In probability theory, the Kolmogorov’s zero–one law, named in honour of Andrey Nikolaevich Kolmogorov (yeah, I couldn’t pronounce that either), specifies that a certain type of event, called a tail event, will either almost surely happen or almost surely not happen; that is, the probability of such an event occurring is zero or one.
The significance of this law is more pronounced in our lives than we are aware of. In words of Morgan Housel, author of “Psychology of Money” –
“Anything that is huge, profitable, famous or influential is a result of a tail event- an outlying one-in thousands or millions event. And most of our attention goes to things that are huge, profitable, famous or influential. When most of what we pay attention to is the result of a tail, it’s easy to underestimate how rare and powerful they are.”
Now to drive this point home, let me walk you through two stories, one attune to rainbows and ponies and the other embodying a not-very-happy-ending.
Story Numero Uno
Universa Tail Risk, a Miami based hedge-fund scooped a whooping 3612% return in March 2020 when basically the whole world was experiencing one of the worst market drawdowns of this generation. How you wonder? Well, this firm founded by Mr. Mark Spitznagel in 2007 focuses on providing “insurance” on such once in a blue moon type of events. The premise is painfully simple, they don’t mind losing small amounts regularly for reaping stupendous amounts in one-off high tail-risk events such as the Great Financial Crisis of 2008 and the COVID-19 induced market panic in 2020.

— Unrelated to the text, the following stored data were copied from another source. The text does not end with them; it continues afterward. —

Lemma cache_read_miss_ok now c n buf :
  cache_ok c -> dev_ok n -> lenZ buf = bs ->
  exists c', cache_read_miss now c n buf = Some (c', bs, view c n) /\ cache_ok c' /\
    forall b, dev_ok b -> view c' b = view c b.
Proof.
  intros Hc Hn Hl. assert (cache_ok (add_miss c)) as Hm by (by destruct Hc as [[] ? ? ? ?]).
  destruct (evict_ok _ Hm) as (i & c1 & e1 & d1 & Hv & He & Hem & Hblk).
  destruct (em_others _ _ _ _ Hem i e1) as (_ & _ & Hl1 & _); [by eapply em_entry|].
  destruct (dev_read_ok d1 n (data e1)) as (rd & d2 & r & Hrd & Hr & Hr0 & Hinv2 & Hsame);
    [by eapply em_inv|done..|].
  set (f := set_last_access now (set_dirty false (set_valid true
    (set_block_num n (set_data (dev_block d1 n) e1))))).
  destruct (refilled_ok c1 i e1 d1 f d2) as [Hc2 Hview]; [done..| |done|done|done| |].
  { apply dev_block_len; [by eapply em_inv|done]. }
  { intros _. symmetry. by apply Hsame. }
  exists (refilled c1 i f d2). split; [|split; [done|]].
  - unfold cache_read_miss. rewrite Hv, He. cbn [mbind option_bind].
    rewrite (em_eta _ _ _ _ Hem). cbn [bdev get_device_ops mbind option_bind bd_ops].
    rewrite Hrd. cbn [entries]. rewrite (em_entry _ _ _ _ Hem). cbn [mbind option_bind device_data].
    rewrite Hr. cbn [mbind option_bind]. rewrite (proj2 (Z.ltb_ge _ _)) by done.
    match goal with |- context [lru_add_front ?x i] =>
      assert (lru_add_front x i = refilled c1 i f d2) as -> end.
    { rewrite <- (emptied_add_front c1 i e1 d1 f) by done. f_equal. unfold upd, set_device. cbn.
      by rewrite (alter_alter_insert _ _ i (entries c1) e1) by by eapply em_entry. }
    rewrite (refilled_entry c1 i e1 d1) by done. cbn [mbind option_bind].
    change (block_size (refilled c1 i f d2)) with bs. rewrite (memcpy_full buf) by (done || by apply dev_block_len; [eapply em_inv|]).
    cbn. rewrite i32_id by lia. by rewrite Hblk.
  - intros b Hb. rewrite Hview. cbn. case_decide as E; [subst; by apply Hblk|].
    rewrite Hsame by done. by apply Hblk.
Qed.

Lemma cache_read_ok now c n buf :
  cache_ok c -> dev_ok n -> lenZ buf = bs ->
  exists c', cache_read now c n buf = Some (c', bs, view c n) /\ cache_ok c' /\
    forall b, dev_ok b -> view c' b = view c b.
Proof.
  intros Hc Hn Hl. unfold cache_read. destruct (cache_find c n) as [i|] eqn:E.
  - destruct (cache_find_lookup _ _ _ E) as (e & Ee & Hv & Hb).
    destruct (cache_read_hit_ok now c i e buf) as (c' & Hr & Hc' & Hview); [done..|].
    exists c'. rewrite Hr. unfold view at 1. rewrite E. cbn. rewrite Ee. auto.
  - by apply cache_read_miss_ok.
Qed.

The main focus of the Investment Management firm is “Tail-Risk Hedging”. Now, what exactly does that mean?
Tail -Risk in the context of investing refers to the possibility of incurring large amounts of losses due to rare events (also called, tail-events). So, in order to protect investments from incurring such large, catastrophic losses, one can create offsetting strategies which mitigate this tail-risk. One simple example would be, suppose a hypothetical person called Joe has invested heavily into the NIFTY50, but feels that the index might perform abysmally the coming year because of large-scale bad-loan problems in the nation. In this case, Joe can protect his position from such events by purchasing a long position in a negatively correlated asset or by the use of derivatives (Eg: purchasing put options).
This is basically what Universa does, but obviously on larger scales with strategies involving greater complexities and research. Their main focus is on such “Tail-Risk Mitigating” strategies.
Now that we covered the positive side of the tail-event coin, where Mr Mark Spitznegal went to bed as a financially happy man end of Q1 2020 (while probably feeling horrible for the plight of humanity?). Things could just as well go the other way. I mean, take Long-Term Capital Management for instance.
Story Numero Dos
As you can see, these tail-events, albeit rare have materially pronounced impacts on us living beings, be it financially (evidenced from the stories above), geographically (division of Earth’s singular supercontinent Pangea gradually from 2 to the 7 continents we know today caused by shifts in the tectonic plates), cosmologically (A massive asteroid which struck the planet 66 million years ago and brought a calamitous end to the reign of dinosaurs) and the list goes on. We silly humans don’t have the intellectual processing capability to be prescient of such events. Does this mean we’re doomed? Of course not.
To quote an influential 19th century German philosopher Friedrich Nietzsche, “Amor Fati” which is to fall in love with one’s fate. You see, we have control over a limited number of variables, the rest, well it’s left to randomness incubated by the other 7 billion people and infinite variables this world contains. Our very make-up as an individual infact was beyond our control: genetics (our ancestory), psychology (our experiences and reactions), emotions (our perceptions cultivated by what we have been exposed to on a random basis ever since we were born). So basically, what you are as an individual today, was in a way a form of randomness too, yeah?
In a world like that, all we can do is say “Amor Fati!” and acknowledge the beauty of randomness, chaos and everything in between. We can’t possibly be prescient of every event that is going to take place, we can’t possibly rely on “past information” to forecast with utmost accuracy of what the future holds, what we can do however, is be humbled by the magnitude and degree of events that can go wrong and yet take mindful decisions which might be in our “control” to not get wiped out by the same.
To quote Morgan Housel again (haha, can’t help it, I am currently reading his book!)
Not “growth”or “brains” or “insight”. The ability to stick around for a long time, without wiping out or being forced to give up, is what makes the biggest difference. This should be the cornerstone of your strategy, whether it’s in investing, your career or a business you own.
With that we come to an end of this article, before I bid adieu for the week, in the words of Daniel Kahneman – “The correct lesson to learn from surprises, is that the world is full of surprises”.